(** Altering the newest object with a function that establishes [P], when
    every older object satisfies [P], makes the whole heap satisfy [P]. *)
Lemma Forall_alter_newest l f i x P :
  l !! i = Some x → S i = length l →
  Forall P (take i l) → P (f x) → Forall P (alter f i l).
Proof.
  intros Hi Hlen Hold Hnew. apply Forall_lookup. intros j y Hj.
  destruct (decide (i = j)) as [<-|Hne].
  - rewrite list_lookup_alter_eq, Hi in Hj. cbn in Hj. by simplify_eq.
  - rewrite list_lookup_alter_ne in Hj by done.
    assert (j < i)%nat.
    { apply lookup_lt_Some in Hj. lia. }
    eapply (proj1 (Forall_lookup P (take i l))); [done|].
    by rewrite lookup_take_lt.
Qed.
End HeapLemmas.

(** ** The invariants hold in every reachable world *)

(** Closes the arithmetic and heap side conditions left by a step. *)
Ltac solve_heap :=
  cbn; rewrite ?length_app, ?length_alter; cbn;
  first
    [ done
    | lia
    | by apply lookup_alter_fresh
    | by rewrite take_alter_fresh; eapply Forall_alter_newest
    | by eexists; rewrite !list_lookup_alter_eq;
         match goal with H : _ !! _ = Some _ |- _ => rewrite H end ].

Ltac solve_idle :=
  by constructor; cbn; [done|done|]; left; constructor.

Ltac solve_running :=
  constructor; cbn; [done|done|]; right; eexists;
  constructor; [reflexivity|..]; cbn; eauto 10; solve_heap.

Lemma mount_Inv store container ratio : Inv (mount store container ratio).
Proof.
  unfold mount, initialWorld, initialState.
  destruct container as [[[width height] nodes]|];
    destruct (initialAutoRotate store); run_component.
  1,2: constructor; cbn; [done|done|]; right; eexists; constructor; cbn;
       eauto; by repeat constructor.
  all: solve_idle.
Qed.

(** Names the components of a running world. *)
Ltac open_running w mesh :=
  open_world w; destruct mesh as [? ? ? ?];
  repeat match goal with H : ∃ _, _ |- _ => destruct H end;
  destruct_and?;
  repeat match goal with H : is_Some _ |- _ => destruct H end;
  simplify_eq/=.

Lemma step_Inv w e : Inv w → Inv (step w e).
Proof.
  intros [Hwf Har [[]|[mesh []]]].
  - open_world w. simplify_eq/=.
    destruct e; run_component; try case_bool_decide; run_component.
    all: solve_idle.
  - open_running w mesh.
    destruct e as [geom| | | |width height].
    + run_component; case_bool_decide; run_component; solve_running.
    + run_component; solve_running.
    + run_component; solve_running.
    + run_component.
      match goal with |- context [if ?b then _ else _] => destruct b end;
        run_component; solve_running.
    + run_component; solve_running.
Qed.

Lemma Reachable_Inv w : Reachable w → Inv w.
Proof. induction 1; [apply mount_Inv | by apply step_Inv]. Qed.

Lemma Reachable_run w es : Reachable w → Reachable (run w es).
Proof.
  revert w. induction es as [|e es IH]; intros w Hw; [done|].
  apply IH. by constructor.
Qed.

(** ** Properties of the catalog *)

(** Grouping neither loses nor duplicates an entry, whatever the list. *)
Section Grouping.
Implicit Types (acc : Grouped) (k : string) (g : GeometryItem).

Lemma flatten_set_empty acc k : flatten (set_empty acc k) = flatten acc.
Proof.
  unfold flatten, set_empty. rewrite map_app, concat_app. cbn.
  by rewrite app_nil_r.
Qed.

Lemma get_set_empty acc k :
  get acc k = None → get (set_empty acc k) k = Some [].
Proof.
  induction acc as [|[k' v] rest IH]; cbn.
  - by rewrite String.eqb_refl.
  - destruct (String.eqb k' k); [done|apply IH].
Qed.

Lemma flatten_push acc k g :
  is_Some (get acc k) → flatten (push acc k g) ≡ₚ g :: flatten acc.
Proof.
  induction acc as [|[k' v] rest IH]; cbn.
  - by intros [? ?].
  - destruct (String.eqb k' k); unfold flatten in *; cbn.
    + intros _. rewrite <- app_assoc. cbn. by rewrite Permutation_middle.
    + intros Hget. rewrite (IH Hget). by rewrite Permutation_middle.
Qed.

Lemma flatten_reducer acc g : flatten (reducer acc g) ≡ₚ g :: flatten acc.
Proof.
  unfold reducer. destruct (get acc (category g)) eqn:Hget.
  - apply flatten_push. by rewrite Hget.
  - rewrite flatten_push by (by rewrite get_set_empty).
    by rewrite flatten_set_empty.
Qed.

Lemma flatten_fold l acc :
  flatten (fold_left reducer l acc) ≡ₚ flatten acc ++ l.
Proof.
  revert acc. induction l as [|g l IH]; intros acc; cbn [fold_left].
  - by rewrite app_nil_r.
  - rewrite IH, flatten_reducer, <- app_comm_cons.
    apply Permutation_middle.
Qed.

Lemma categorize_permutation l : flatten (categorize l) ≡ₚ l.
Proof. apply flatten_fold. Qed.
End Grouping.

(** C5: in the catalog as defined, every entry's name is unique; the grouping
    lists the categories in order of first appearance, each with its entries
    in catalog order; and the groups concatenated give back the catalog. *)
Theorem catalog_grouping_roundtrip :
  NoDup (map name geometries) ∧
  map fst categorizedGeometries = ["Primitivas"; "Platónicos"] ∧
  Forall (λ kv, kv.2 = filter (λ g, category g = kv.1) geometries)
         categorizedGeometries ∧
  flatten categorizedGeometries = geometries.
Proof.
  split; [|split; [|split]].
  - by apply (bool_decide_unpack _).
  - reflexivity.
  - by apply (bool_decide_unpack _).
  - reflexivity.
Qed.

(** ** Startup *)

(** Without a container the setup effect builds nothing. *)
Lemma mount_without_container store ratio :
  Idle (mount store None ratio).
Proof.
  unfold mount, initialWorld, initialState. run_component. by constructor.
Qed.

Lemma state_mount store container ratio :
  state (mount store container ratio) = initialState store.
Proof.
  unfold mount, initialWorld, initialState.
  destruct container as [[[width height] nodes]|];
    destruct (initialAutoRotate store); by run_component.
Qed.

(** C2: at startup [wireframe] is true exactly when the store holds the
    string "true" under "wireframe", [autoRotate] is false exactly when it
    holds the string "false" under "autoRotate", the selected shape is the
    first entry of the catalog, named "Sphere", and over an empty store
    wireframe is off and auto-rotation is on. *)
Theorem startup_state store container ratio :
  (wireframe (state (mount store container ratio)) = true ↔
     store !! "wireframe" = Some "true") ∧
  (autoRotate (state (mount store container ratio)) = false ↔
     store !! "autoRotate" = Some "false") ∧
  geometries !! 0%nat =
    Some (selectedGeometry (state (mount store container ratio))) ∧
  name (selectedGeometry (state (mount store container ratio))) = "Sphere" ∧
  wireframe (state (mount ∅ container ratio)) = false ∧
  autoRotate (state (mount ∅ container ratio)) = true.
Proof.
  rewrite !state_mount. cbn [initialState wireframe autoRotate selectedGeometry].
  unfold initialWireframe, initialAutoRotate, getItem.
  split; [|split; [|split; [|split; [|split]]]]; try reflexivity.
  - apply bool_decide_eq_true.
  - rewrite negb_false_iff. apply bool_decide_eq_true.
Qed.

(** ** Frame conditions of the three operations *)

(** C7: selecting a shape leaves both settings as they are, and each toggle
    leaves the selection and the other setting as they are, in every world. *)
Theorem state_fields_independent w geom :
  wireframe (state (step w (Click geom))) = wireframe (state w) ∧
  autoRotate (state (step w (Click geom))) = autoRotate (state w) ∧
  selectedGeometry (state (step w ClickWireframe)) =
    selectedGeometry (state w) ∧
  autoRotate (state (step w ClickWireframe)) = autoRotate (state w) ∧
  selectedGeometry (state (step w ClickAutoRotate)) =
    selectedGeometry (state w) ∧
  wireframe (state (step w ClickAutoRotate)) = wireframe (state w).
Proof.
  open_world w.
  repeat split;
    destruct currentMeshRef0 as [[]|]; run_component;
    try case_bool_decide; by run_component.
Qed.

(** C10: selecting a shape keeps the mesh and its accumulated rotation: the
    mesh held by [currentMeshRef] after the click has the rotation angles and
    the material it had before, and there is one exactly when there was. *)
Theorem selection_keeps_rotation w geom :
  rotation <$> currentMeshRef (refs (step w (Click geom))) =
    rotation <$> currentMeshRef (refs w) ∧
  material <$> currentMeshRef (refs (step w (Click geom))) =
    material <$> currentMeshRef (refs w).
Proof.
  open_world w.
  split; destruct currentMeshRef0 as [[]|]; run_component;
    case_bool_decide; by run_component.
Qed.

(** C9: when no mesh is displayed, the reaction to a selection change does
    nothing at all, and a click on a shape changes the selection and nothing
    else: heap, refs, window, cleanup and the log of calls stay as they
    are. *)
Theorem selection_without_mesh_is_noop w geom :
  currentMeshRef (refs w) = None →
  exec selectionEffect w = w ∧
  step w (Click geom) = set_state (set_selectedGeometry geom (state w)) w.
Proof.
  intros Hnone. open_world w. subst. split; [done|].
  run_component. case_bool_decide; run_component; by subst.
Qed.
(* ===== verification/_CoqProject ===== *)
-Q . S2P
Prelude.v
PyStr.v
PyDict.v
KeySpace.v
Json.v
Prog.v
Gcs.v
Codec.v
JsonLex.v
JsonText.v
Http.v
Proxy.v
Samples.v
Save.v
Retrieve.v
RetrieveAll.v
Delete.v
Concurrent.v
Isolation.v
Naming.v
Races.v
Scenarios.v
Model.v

──────────────────────────────

PROBLEM TO WORK ON: Could you copy every line from the records that mentions the word "unfold"?

SOLUTION BELOW:
  unfold mount, initialWorld, initialState.
  unfold flatten, set_empty. rewrite map_app, concat_app. cbn.
  - destruct (String.eqb k' k); unfold flatten in *; cbn.
  unfold reducer. destruct (get acc (category g)) eqn:Hget.
  unfold mount, initialWorld, initialState. run_component. by constructor.
  unfold mount, initialWorld, initialState.
  unfold initialWireframe, initialAutoRotate, getItem.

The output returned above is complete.